Dataset content Start Marker

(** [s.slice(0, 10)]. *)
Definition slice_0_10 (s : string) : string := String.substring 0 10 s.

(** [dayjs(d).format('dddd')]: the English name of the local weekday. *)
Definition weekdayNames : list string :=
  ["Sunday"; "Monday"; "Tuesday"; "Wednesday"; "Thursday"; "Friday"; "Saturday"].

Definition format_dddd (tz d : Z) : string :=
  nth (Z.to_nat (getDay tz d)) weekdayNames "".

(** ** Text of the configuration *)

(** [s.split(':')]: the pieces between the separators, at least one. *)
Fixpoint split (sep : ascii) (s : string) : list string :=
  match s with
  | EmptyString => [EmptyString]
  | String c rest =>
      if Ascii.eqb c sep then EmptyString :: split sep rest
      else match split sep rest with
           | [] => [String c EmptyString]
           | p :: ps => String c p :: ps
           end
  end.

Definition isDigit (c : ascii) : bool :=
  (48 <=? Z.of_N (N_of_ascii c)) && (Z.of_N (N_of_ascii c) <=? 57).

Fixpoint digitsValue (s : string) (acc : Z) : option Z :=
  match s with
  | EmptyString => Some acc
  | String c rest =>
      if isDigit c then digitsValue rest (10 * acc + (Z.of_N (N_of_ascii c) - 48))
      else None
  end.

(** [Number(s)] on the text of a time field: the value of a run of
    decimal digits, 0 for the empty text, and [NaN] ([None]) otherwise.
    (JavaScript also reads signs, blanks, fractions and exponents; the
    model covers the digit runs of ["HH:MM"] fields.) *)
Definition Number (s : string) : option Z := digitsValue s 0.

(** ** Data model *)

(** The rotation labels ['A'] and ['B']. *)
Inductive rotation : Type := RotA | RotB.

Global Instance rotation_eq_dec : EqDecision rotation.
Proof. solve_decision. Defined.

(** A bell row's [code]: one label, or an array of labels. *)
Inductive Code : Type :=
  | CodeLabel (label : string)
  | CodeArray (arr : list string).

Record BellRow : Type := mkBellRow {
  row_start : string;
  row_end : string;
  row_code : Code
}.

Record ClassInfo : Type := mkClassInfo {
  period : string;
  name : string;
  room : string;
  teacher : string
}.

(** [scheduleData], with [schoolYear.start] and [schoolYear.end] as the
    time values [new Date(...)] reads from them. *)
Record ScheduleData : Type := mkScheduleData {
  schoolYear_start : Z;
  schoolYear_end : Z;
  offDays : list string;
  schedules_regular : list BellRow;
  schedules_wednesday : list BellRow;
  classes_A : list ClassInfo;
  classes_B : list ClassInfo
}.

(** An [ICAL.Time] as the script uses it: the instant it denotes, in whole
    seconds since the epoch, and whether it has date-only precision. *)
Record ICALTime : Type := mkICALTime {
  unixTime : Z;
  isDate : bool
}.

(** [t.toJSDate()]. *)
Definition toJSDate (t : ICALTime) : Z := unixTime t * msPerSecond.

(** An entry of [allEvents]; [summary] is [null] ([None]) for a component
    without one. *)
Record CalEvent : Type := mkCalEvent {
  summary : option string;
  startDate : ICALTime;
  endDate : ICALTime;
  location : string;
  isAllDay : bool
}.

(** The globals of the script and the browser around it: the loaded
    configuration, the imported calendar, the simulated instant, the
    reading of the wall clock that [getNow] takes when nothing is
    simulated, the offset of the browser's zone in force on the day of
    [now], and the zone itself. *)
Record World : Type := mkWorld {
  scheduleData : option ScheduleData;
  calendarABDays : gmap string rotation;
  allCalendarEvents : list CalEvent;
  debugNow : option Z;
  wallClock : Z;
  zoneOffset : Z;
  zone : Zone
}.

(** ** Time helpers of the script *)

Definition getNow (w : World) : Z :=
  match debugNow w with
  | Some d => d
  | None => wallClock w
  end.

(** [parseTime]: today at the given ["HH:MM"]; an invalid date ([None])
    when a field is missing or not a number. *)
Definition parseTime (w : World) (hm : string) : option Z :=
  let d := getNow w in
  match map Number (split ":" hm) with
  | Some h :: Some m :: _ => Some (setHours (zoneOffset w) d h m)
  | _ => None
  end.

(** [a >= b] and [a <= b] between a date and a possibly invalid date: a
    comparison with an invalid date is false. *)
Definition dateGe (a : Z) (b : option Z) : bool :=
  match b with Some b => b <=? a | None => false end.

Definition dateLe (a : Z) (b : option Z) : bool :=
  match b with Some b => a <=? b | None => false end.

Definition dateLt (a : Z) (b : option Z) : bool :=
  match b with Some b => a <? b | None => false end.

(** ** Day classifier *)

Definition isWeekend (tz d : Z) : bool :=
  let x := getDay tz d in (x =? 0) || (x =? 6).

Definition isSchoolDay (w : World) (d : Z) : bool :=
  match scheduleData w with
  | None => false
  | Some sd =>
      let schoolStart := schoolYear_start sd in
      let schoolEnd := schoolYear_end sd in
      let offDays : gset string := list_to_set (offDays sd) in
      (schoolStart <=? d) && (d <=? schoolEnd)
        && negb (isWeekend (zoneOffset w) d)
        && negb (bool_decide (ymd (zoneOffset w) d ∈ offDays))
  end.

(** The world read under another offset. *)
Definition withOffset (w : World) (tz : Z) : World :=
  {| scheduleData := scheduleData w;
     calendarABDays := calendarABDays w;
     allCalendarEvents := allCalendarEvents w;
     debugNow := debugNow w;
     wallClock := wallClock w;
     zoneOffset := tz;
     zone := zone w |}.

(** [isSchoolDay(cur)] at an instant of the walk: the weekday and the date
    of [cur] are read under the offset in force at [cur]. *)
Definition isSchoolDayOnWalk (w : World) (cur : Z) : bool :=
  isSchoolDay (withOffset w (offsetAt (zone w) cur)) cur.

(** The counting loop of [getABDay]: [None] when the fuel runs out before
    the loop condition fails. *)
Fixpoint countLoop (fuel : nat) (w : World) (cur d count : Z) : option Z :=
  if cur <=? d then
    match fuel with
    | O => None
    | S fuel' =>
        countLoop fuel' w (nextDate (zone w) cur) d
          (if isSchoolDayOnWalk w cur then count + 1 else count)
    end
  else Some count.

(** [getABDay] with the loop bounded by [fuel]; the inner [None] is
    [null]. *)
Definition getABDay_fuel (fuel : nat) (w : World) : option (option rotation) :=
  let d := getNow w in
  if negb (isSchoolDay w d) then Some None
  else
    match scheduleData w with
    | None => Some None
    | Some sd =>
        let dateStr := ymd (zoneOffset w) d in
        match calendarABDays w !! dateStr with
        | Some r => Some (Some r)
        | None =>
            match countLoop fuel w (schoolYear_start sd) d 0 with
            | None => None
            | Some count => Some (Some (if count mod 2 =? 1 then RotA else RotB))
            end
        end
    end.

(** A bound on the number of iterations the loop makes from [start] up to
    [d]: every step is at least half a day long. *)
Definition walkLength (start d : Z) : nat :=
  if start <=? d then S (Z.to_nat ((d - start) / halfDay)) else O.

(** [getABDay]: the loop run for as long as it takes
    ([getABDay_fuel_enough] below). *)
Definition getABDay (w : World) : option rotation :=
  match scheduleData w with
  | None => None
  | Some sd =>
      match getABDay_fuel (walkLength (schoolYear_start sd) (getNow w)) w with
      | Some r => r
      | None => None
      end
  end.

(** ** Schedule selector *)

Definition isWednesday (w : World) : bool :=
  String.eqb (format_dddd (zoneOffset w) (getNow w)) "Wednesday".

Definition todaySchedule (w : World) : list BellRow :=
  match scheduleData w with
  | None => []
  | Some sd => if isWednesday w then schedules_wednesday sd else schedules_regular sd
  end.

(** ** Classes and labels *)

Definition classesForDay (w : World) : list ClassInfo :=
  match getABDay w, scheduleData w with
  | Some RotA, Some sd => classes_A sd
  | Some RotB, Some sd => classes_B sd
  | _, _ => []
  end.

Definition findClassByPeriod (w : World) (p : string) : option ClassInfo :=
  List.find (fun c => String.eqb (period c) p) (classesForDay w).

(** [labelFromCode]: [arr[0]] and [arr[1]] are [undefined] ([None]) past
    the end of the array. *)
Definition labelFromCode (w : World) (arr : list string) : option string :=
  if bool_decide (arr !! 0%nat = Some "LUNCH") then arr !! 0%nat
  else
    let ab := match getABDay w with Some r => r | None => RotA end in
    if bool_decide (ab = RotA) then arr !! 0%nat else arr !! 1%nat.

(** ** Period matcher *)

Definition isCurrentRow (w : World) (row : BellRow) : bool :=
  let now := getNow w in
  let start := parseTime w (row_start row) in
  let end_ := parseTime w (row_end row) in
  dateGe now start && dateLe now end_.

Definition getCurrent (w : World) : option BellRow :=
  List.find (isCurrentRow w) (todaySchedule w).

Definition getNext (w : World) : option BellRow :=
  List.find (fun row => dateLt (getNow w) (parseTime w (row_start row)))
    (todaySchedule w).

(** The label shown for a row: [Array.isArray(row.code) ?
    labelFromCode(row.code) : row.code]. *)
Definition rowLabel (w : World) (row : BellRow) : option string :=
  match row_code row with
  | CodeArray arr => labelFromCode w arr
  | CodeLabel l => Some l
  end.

Dataset content End Marker

In the records above, locate the lines holding the word "long". Copy each of them.

▶ **Response box**:
    [d]: every step is at least half a day long. *)
(** [getABDay]: the loop run for as long as it takes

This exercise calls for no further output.